WORK INSTRUCTION:
A verbatim reproduction of the lines below, from the line containing "Definition fceil (x" through the line containing "S754_infinity false => x", both ends included, is the whole required output.

MATERIAL TO PROCESS:
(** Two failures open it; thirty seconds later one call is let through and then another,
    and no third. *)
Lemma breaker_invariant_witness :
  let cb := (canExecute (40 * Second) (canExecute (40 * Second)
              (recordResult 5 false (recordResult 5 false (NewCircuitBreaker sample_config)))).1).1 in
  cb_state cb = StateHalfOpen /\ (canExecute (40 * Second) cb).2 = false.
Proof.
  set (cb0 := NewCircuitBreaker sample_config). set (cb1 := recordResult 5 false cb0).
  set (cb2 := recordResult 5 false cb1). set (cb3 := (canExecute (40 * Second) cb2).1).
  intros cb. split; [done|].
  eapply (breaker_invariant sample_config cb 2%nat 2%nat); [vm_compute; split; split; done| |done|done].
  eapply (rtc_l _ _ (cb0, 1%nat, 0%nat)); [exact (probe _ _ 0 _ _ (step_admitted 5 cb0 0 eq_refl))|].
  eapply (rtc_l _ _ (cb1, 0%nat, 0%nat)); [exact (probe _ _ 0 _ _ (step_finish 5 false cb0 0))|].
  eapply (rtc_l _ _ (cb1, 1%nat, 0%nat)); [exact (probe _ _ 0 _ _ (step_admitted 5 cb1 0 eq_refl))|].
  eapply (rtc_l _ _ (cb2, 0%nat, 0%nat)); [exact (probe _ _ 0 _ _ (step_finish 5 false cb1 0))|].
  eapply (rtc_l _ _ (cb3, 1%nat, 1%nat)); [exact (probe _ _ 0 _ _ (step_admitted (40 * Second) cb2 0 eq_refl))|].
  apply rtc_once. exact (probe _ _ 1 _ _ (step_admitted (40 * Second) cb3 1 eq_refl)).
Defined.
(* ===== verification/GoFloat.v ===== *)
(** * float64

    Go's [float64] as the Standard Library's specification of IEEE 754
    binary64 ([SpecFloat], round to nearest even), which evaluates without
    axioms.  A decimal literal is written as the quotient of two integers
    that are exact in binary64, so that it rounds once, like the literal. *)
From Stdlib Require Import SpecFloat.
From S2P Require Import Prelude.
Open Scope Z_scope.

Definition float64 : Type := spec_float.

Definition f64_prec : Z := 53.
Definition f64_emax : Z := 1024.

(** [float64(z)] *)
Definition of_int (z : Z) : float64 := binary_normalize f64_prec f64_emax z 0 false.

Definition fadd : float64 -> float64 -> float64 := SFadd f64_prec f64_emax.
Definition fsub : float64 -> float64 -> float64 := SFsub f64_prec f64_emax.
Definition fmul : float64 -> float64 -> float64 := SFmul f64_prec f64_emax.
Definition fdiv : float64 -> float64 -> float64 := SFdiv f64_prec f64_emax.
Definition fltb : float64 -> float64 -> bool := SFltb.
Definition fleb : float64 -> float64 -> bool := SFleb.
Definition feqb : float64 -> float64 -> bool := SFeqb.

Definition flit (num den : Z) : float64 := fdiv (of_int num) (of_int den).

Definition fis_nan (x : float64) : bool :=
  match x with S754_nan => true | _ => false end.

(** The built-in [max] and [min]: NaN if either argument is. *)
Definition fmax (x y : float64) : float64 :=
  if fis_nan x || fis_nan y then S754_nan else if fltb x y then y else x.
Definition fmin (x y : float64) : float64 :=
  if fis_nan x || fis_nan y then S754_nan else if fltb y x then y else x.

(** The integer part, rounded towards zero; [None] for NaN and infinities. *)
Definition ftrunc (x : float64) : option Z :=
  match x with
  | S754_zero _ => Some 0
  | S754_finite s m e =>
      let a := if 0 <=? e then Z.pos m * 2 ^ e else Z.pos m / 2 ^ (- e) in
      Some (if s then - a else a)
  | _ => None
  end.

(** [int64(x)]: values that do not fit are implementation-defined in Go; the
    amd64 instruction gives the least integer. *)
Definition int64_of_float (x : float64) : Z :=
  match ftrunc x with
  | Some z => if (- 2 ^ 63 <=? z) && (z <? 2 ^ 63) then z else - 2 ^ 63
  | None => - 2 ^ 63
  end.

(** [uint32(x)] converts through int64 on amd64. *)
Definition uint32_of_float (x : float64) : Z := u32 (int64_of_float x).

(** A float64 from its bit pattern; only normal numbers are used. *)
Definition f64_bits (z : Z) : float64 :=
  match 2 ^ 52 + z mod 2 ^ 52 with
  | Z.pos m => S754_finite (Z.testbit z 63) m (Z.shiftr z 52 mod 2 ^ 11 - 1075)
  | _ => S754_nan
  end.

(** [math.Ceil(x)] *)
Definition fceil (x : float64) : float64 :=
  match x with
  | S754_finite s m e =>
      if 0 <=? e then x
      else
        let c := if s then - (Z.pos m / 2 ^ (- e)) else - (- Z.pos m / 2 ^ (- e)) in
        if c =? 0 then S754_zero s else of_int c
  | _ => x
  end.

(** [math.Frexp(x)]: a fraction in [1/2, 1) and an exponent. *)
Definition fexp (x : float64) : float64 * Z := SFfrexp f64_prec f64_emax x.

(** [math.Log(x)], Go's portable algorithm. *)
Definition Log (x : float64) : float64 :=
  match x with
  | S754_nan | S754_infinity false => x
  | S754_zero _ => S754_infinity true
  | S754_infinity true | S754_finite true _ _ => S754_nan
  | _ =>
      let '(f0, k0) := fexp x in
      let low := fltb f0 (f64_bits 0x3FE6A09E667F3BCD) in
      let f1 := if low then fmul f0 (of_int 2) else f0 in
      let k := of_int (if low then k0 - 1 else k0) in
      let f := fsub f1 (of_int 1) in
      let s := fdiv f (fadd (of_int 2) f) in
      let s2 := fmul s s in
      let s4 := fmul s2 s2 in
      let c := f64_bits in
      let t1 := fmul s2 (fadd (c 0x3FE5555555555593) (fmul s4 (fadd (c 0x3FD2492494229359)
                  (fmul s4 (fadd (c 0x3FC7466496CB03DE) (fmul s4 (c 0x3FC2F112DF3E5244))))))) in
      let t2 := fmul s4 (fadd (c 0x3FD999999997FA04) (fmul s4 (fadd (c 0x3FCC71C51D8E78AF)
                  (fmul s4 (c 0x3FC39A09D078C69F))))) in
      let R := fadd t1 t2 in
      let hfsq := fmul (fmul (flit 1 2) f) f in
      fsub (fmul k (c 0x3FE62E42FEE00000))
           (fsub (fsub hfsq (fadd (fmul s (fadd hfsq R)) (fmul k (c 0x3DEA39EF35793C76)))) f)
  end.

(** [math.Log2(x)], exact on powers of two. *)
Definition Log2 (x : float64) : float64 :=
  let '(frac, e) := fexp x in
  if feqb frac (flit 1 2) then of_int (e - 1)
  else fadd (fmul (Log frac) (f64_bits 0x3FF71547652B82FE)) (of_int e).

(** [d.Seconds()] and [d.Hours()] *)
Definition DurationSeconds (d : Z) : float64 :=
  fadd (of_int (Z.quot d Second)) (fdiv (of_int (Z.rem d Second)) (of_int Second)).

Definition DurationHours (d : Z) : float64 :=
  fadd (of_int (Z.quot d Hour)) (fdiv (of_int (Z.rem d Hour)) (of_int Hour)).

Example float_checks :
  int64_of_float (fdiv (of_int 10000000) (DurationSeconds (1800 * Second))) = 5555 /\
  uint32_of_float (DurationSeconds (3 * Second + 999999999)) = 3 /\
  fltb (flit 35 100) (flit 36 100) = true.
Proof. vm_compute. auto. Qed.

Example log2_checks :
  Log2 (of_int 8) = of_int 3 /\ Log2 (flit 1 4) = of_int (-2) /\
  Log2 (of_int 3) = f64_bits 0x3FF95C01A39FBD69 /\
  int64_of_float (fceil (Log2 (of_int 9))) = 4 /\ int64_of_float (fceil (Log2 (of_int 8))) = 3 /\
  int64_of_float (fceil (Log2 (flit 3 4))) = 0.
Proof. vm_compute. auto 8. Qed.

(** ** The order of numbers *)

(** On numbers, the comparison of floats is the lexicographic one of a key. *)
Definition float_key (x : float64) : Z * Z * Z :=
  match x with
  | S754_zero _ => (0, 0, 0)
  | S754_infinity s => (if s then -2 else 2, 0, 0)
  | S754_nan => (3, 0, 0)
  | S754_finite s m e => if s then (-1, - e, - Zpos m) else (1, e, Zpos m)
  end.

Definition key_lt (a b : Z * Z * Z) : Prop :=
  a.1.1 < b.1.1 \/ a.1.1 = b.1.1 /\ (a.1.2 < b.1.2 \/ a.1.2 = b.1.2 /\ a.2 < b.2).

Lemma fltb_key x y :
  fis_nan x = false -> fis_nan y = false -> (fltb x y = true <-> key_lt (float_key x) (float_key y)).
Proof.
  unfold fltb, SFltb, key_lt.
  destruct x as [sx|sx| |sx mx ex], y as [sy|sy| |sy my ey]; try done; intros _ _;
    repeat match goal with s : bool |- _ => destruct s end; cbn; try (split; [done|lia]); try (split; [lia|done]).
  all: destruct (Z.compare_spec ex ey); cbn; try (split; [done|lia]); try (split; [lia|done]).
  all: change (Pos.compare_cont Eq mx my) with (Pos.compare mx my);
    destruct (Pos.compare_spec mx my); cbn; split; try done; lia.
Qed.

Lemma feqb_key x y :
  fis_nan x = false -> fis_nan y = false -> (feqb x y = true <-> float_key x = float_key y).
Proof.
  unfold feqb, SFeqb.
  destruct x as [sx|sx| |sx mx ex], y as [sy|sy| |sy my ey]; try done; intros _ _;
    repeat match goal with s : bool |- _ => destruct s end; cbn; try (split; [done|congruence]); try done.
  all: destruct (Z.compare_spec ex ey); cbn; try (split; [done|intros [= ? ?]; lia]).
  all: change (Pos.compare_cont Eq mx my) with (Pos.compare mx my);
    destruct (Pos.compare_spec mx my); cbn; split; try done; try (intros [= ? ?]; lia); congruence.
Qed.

ANSWER TO THIS PROBLEM:
Definition fceil (x : float64) : float64 :=
  match x with
  | S754_finite s m e =>
      if 0 <=? e then x
      else
        let c := if s then - (Z.pos m / 2 ^ (- e)) else - (- Z.pos m / 2 ^ (- e)) in
        if c =? 0 then S754_zero s else of_int c
  | _ => x
  end.

(** [math.Frexp(x)]: a fraction in [1/2, 1) and an exponent. *)
Definition fexp (x : float64) : float64 * Z := SFfrexp f64_prec f64_emax x.

(** [math.Log(x)], Go's portable algorithm. *)
Definition Log (x : float64) : float64 :=
  match x with
  | S754_nan | S754_infinity false => x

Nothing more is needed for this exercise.